WHAT THIS TASK INVOLVES
In the entries below, how many lines contain "says"? Answer with the number and nothing else.
[[ DATA, beginning ]]
(* ===== verification/Lifecycle.v ===== *)
(** * Lifecycle: how an engine comes up and goes down

    Models the constructor, the destructor and [stop_workers] of
    [src/src/runtime/engine.cpp] as owners of resources: the curl share, the
    multi handles, the threads.  Any call of libcurl, any allocation and any
    [std::thread] may fail; its exception unwinds the constructor, which
    destroys the members built so far, and a thread that can still be joined
    when its object is destroyed terminates the process.  What the threads do
    is in [System], [Wakeup] and [Workers]. *)

From S2P Require Import Prelude Text Uri Types Planner Response Transport Batch Engine System Wakeup Workers.

(** ** Resources *)

Inductive CURLMoption := PIPELINING | MAX_TOTAL_CONNECTIONS | MAX_HOST_CONNECTIONS | MAXCONNECTS.

(** What the constructor gives an [IoLoop]. *)
Record LoopParts := mkLoopParts { lp_bit : Z; lp_limit : nat; lp_options : list (CURLMoption * Z) }.

(** [joinable] says of each thread object whether it still has a thread;
    [multis] counts the open multi handles. *)
Record Resources := mkResources {
  share_open : bool;
  multis : nat;
  io_loops : list LoopParts;
  io_joinable : list bool;
  file_joinable : list bool;
  credential_joinable : list bool;
  resolver_stopped : bool;
  stop_flag : bool;
}.
#[export] Instance Resources_eta : Eta Resources := fun r =>
  mkResources (share_open r) (multis r) (io_loops r) (io_joinable r) (file_joinable r)
    (credential_joinable r) (resolver_stopped r) (stop_flag r).
Definition no_resources : Resources := mkResources false 0 [] [] [] [] false false.

(** ** The constructor as a computation that may throw *)

Definition boot (A : Type) : Type := Resources -> raised A * Resources.
#[export] Instance boot_ret : MRet boot := fun A a r => (Value a, r).
#[export] Instance boot_bind : MBind boot := fun A B f m r =>
  match m r with (Value a, r) => f a r | (Raise e, r) => (Raise e, r) end.
Definition boot_throw {A} (e : exn) : boot A := fun r => (Raise e, r).
Definition modify (f : Resources -> Resources) : boot unit := fun r => (Value tt, f r).
Definition require (ok : bool) (e : exn) : boot unit := if ok then mret tt else boot_throw e.
(** [for] over the elements. *)
Fixpoint each {A} (l : list A) (f : A -> boot unit) : boot unit :=
  match l with [] => mret tt | x :: l => _ ← f x; each l f end.
(** [try { m } catch (...) { handler(); throw; }] *)
Definition rethrowing (m : boot unit) (handler : Resources -> Resources) : boot unit := fun r =>
  match m r with (Value a, r) => (Value a, r) | (Raise e, r) => (Raise e, handler r) end.

Inductive share_call := LockFunction | UnlockFunction | UserData | ShareDns | ShareSslSession.
Inductive allocation :=
| CaSupport | SizePool | LoopVector | LoopObject (i : nat) | LoopHandles (i : nat) | LoopActive (i : nat)
| FileVector | CredentialVector.
Inductive thread_role := Io (i : nat) | FileWorker (i : nat) | CredentialWorker (i : nat).

(** libcurl, the allocator and the system; a result code is 0 for success. *)
Class Startup := {
  curl_global_init : Z; easy_error : Z -> str;
  curl_share_init : bool; curl_share_setopt : share_call -> Z; share_error : Z -> str;
  curl_multi_init : nat -> bool; curl_multi_setopt : nat -> CURLMoption -> Z -> Z; multi_error : Z -> str;
  allocates : allocation -> bool;
  thread_error : thread_role -> option str;     (* what std::system_error says *)
}.

Section Constructor.
Context `{Startup}.
Variable o : ClientOptions.

Definition kFileWorkers : nat := 4.
Definition kCredentialWorkers : nat := 4.

Definition allocate (what : allocation) : boot unit := require (allocates what) Bad_alloc.

Definition initialize_curl : boot unit :=
  require (curl_global_init =? 0) (Std_exception (easy_error curl_global_init)).
(** Batches and memory do not count. *)
Lemma workload_same e e' :
  file_queue e' = file_queue e -> credential_queue e' = credential_queue e -> http_queue e' = http_queue e ->
  file_hands e' = file_hands e -> credential_hands e' = credential_hands e -> loops e' = loops e ->
  closing e' = closing e -> workload e' = workload e.
Proof using Type. unfold workload. by intros -> -> -> -> -> -> ->. Qed.

Lemma workload_discard_all ts e : workload (discard_all ts e) = workload e.
Proof using Type. induction ts as [|t ts IH]; [done|]. cbn. fold (discard_all ts e). by rewrite <-IH. Qed.

(** What an outcome costs at most. *)
Definition outcome_cost (out : outcome) : nat :=
  match out with
  | Finish t _ _ => ending t
  | Discard _ => 0
  | ToResolving t => cost 3 t
  | ToActive t => cost 2 t
  | ToPendingFront t => cost 5 t
  | ToCredentialsFront t => cost 8 t
  | ToRetries _ t | ToHttpQueue t => cost 6 t
  end.

Lemma workload_joins i f e k t :
  (forall l, loop_load (f l) = (loop_load l + cost k t)%nat) -> (workload (with_loop i f e) <= workload e + cost k t)%nat.
Proof using Type.
  intros Hf. destruct (loops e !! i) as [l|] eqn:Hl; [|rewrite workload_no_loop by done; lia].
  pose proof (workload_with_loop i f e l Hl). rewrite Hf in *. lia.
Qed.

Lemma workload_dispose i out e : (workload (dispose i out e) <= workload e + outcome_cost out)%nat.
Proof using Type.
  destruct out as [t status text|t|t|t|t|t|due t|t]; cbn [dispose outcome_cost].
  - unfold start_closing. set (e1 := e <| closing := _ |>). rewrite (workload_same e1) by done.
    unfold workload, closing_load, e1. cbn. rewrite sum_list_with_app. cbn. lia.
  - unfold discard. rewrite (workload_same e) by done. lia.
  - apply workload_joins. intros l. unfold loop_load. cbn. rewrite load_app, load_single. lia.
  - apply workload_joins. intros l. unfold loop_load. cbn. rewrite load_app, load_single. lia.
  - apply workload_joins. intros l. unfold loop_load. cbn. rewrite load_cons. lia.
  - unfold workload. cbn. rewrite load_cons. lia.
  - apply workload_joins. intros l. unfold loop_load. cbn. rewrite map_app, load_app. cbn. rewrite load_single. lia.
  - unfold queue_http. destruct (stop e); [unfold discard; rewrite (workload_same e) by done; lia|].
    unfold workload. cbn. rewrite load_app, load_single. lia.
Qed.

(** ** Turns lower it *)

Lemma start_cost env t prepared : (outcome_cost (start_transfer options env t prepared) <= cost 3 t)%nat.
Proof using Type.
  pose proof (start_transfer_same options env t prepared) as [Hj Ht].
  pose proof (start_transfer_outcome options env t prepared) as Ho.
  destruct (start_transfer _ _ _ _); try done; cbn in *;
    rewrite ?(same_tries_cost _ _ _ Hj Ht), ?(same_job_ending _ _ Hj); unfold cost, ending; lia.
Qed.

(** Once the host is known the transfer does not go back to wait for it. *)
Lemma known_host_starts env t :
  host_waiting env = false -> match start_transfer options env t true with ToResolving _ => False | _ => True end.
Proof using Type.
  intros Hh. unfold start_transfer. destruct (thrown env) as [[]|]; [done..|]. destruct (expired _ _); [done|].
  unfold launch_transfer. rewrite Hh, andb_false_r. destruct (_ && _ && _); [done|]. destruct (negb (easy_ok env)); [done|].
  destruct (configure_error env); [done|]. destruct (add_error env); [done|]. by destruct (negb (inserted env)).
Qed.

Lemma restart_cost env t :
  host_waiting env = false -> (outcome_cost (start_transfer options env t true) < cost 3 t)%nat.
Proof using Type.
  intros Hh. pose proof (start_transfer_same options env t true) as [Hj Ht].
  pose proof (start_transfer_outcome options env t true) as Ho. pose proof (known_host_starts env t Hh) as Hk.
  destruct (start_transfer _ _ _ _); try done; cbn in *;
    rewrite ?(same_tries_cost _ _ _ Hj Ht), ?(same_job_ending _ _ Hj); unfold cost, ending; lia.
Qed.

(** A message ends the transfer or uses up an attempt. *)
Lemma message_cost env t b : (outcome_cost (on_done options env t b).1.1 < cost 2 t)%nat.
Proof using Type.
  pose proof (on_done_same options env t b) as Hs. destruct (on_done _ _ _ _) as [[out b'] inval].
  destruct Hs as [Hj Hs]. pose proof (tries_left_nonneg options t). pose proof (same_job_ending _ _ Hj) as Hp.
  destruct out as [u ? ?|u|u|u|u|u|? u|u]; try done; cbn in *; unfold cost, ending in *; try lia;
    pose proof (tries_left_nonneg options u); lia.
Qed.

Lemma credential_cost env t : (outcome_cost (credential_work options env t) < cost 7 t)%nat.
Proof using Type.
  pose proof (credential_work_same options env t) as [Hj Ht]. pose proof (credential_work_outcome options env t) as Ho.
  destruct (credential_work _ _ _); try done; cbn in *;
    rewrite ?(same_tries_cost _ _ _ Hj Ht), ?(same_job_ending _ _ Hj); unfold cost, ending; lia.
Qed.
Lemma sink_ok_retains t t' : retains t t' -> sink_ok t -> sink_ok t'.
Proof using Type.
  intros ((_ & J2 & _ & J4 & _ & _ & J7) & Hs & _). unfold sink_ok. by rewrite J2, J4, J7, Hs.
Qed.

Lemma rest_retains t t' m : retains t t' -> holds AtRest t m -> holds AtRest t' m.
Proof using Type. intros Hr [Hl Hs]. split; [by eapply loaded_retains|by eapply sink_ok_retains]. Qed.

Lemma rest_same t t' m : same_data t t' -> sink t' = sink t -> holds AtRest t m -> holds AtRest t' m.
Proof using Type. intros Hd Hk. by apply rest_retains, retains_same. Qed.

(** ** Header lines and body bytes *)

(** The fields the body callbacks go by. *)
Definition same_progress (t t' : Transfer) : Prop :=
  keeps_parts t t' /\ t_locator t' = t_locator t /\ scratch t' = scratch t /\ received t' = received t /\
  resumed t' = resumed t /\ scatter_cursor t' = scatter_cursor t /\ skip t' = skip t /\
  satisfied t' = satisfied t /\ checked_status t' = checked_status t.

Lemma loaded_bytes t t' m :
  keeps_parts t t' -> t_locator t' = t_locator t -> scratch t' = scratch t ->
  received t' = received t -> resumed t' = resumed t -> loaded t m -> loaded t' m.
Proof using Type.
  intros (K1 & K2 & K3 & K4 & K5) H1 H2 H3 H4 [? ? ? ? ? ? Hd].
  constructor; rewrite ?K1, ?K3, ?H2, ?H3, ?H4; try done.
  - unfold well_shaped. by rewrite K1, K2, K3, K4.
  - rewrite H1. apply (delivered_less _ t); [done|done|lia|done].
Qed.

Lemma sink_ok_keeps t t' : keeps_parts t t' -> t_locator t' = t_locator t -> sink_ok t -> sink_ok t'.
Proof using Type. intros (K1 & _ & _ & K4 & K5) H1. unfold sink_ok. by rewrite K1, K4, K5, H1. Qed.

Lemma attempt_begins_same o t t' m : same_progress t t' -> attempt_begins o t m -> attempt_begins o t' m.
Proof using Type.
  intros (Hk & _ & _ & H3 & H4 & H5 & H6 & H7 & H8) [? ? ? ? ? ? ?].
  constructor; rewrite ?H3, ?H4, ?H5, ?H6, ?H7, ?H8; try done.
  - by apply (writable_same t).
  - by apply (delivered_same o t).
Qed.

Lemma streaming_same o t t' m pos :
  same_progress t t' -> http_status t' = http_status t -> streaming o t m pos -> streaming o t' m pos.
Proof using Type.
  intros (Hk & _ & _ & H3 & H4 & H5 & H6 & H7 & H8) H9 [? ? ? ? ? Hpos]. pose proof Hk as (_ & K2 & K3 & _).
  constructor; rewrite ?H3, ?H4, ?H6, ?H7, ?H8, ?H9, ?K2, ?K3; try done.
  - by apply (writable_same t).
  - by apply (delivered_same o t).
Qed.

(** The position of a body is where the transfer stands. *)
Lemma streaming_here o t m pos : streaming o t m pos -> streaming o t m (next_byte t).
Proof using Type.
  intros [? ? ? ? ? Hpos]. constructor; try done. destruct (satisfied t); [done|]. unfold next_byte. lia.
Qed.

Lemma next_byte_same t t' : same_progress t t' -> next_byte t' = next_byte t.
Proof using Type. intros ((_ & K2 & _) & _ & _ & H3 & _ & _ & H6 & _). unfold next_byte. by rewrite K2, H3, H6. Qed.

(** A change of the other fields while the attempt goes on. *)
Lemma ready_same t t' m : same_progress t t' -> holds AtReady t m -> holds AtReady t' m.
Proof using Type.
  intros (Hk & H1 & H2 & H3 & H4 & _) (Hl & Hs & Hr).
  split; [by apply (loaded_bytes t)|]. split; [by apply (sink_ok_keeps t)|by apply (keeps_parts_ready t)].
Qed.

Lemma active_same t t' m :
  same_progress t t' -> http_status t' = http_status t -> stopped t = false -> holds AtActive t m -> holds AtActive t' m.
Proof using Type.
  intros Hp H9 Hst (Hl & Hs & Hr & [Hb Hbody]). pose proof Hp as (Hk & H1 & H2 & H3 & H4 & _ & _ & _ & H8).
  split; [by apply (loaded_bytes t)|]. split_and!; [by apply (sink_ok_keeps t)|by apply (keeps_parts_ready t)|].
  constructor; rewrite H8, ?H9, H1.
  - intros Hc. apply (attempt_begins_same _ t); auto.
  - intros Hc Hlt _. rewrite (next_byte_same t t' Hp). apply (streaming_same _ t); auto.
Qed.

(** A new response starts the attempt's bytes again. *)
Lemma reset_begins t m :
  holds AtReady t m ->
  let t' := reset_response t in attempt_begins (object_of (t_locator t')) t' m /\ holds AtReady t' m.
Proof using Type.
  intros ([Hsh Hap Hsc Hres Hrec Hpart Hd] & Hs & Hr).
  assert (Hd' : delivered (object_of (t_locator t)) (reset_response t) m)
    by (apply (delivered_less _ t); [done|done|cbn; lia|done]).
  assert (Hr' : ready (reset_response t)) by by apply (keeps_parts_ready t).
  split; [constructor; try done; constructor; [done|constructor|cbn; lia..]|].
  split; [constructor; try done; cbn; lia|]. split; [|done]. by apply (sink_ok_keeps t).
Qed.

Lemma active_begins t m :
  holds AtReady t m -> attempt_begins (object_of (t_locator t)) t m -> holds AtActive t m.
Proof using Type.
  intros (Hl & Hs & Hr) Ha. split_and!; [done..|]. constructor; [done|]. intros Hc. by rewrite (a_checked _ _ _ Ha) in Hc.
Qed.

Lemma header_callback_holds f g k t line size count now m :
  holds AtActive t m -> stopped t = false ->
  holds AtActive (header_callback f g k t line size count now).2 m.
Proof using Type.
  intros Hh Hst. pose proof (fun t' Hp Hs => active_same t t' m Hp Hs Hst Hh) as Hsame. unfold header_callback.
  destruct (callback_size size count); [|done].
  destruct (starts_with line _).
  { destruct Hh as (Hl & Hs & Hr & _). destruct (reset_begins t m) as [Hb Ha]; [done|]. cbn [snd].
    revert Hb Ha. generalize (reset_response t) as u. intros u Hb Ha.
    assert (Hp : same_progress u (u <| http_status := response_status line |>)) by by repeat split.
    apply active_begins; [by apply (ready_same u)|by apply (attempt_begins_same _ u)]. }
  destruct (_ && _); [by apply Hsame|]. destruct (header_name_is line $"content-range:").
  { destruct (parse_content_range _ _) as [[] r]; by apply Hsame. }
  do 2 (destruct (header_name_is line _); [by apply Hsame|]).
  destruct (header_name_is line $"etag:"); [destruct (_ && _); by apply Hsame|]. by apply Hsame.
Qed.

(** A call of [write_callback] as libcurl makes it for an honest server: not
    after a call that ended the attempt; the size is that of the data; the body
    of a success status is the object's, from where the response says it starts
    and then on without a gap.  A server answers a request for a range with 200
    or 206 or with a status that is no success. *)
Record honest_body (t : Transfer) (data : str) (size count code : Z) : Prop := {
  hb_size : callback_size size count = Some (Z.of_nat (length data));
  hb_running : stopped t = false;
  hb_status : checked_status t = false -> code = 200 \/ code = 206 \/ 300 <= code;
  hb_first : checked_status t = false -> code < 300 ->
    body_at (object_of (t_locator t)) (body_start t code) data;
  hb_next : checked_status t = true -> http_status t < 300 ->
    body_at (object_of (t_locator t)) (next_byte t) data;
}.

Lemma begin_body_unusable t code clen t' : begin_body t code clen = (false, t') -> unusable t' = true.
Proof using Type.
  unfold begin_body. generalize (t <| checked_status := true |> <| http_status := code |>) as t1. intros t1.
  unfold unusable. destruct (is_2xx (http_status t1) && transformed (encoding t1)) eqn:E1.
  { intros [= <-]. by apply andb_true_iff in E1 as [-> ->]. }
  destruct (is_2xx (http_status t1) && contradicts_pin t1) eqn:E2.
  { intros [= <-]. apply andb_true_iff in E2 as [E2 _]. set (u := t1 <| version_changed := true |>).
    change (http_status u) with (http_status t1). change (version_changed u) with true. by rewrite E2, orb_true_r. }
  destruct ((http_status t1 =? 206) && negb (valid_content_range t1)) eqn:E3.
  { intros [= <-]. rewrite E3. apply andb_true_iff in E3 as [->%Z.eqb_eq _]. by rewrite orb_true_r. }
  clear E1 E2 E3. set (t2 := if _ && _ then _ else t1). clearbody t2. destruct (_ && _ && _) eqn:E4; [|done]. intros [= <-].
  apply andb_true_iff in E4 as [[E4%Z.eqb_eq _]%andb_true_iff _]. set (u := t2 <| range_fallback_rejected := true |>).
  change (http_status u) with (http_status t2). change (range_fallback_rejected u) with true.
  by rewrite E4, orb_true_r.
Qed.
[[ DATA, end ]]
TASK ANSWER
3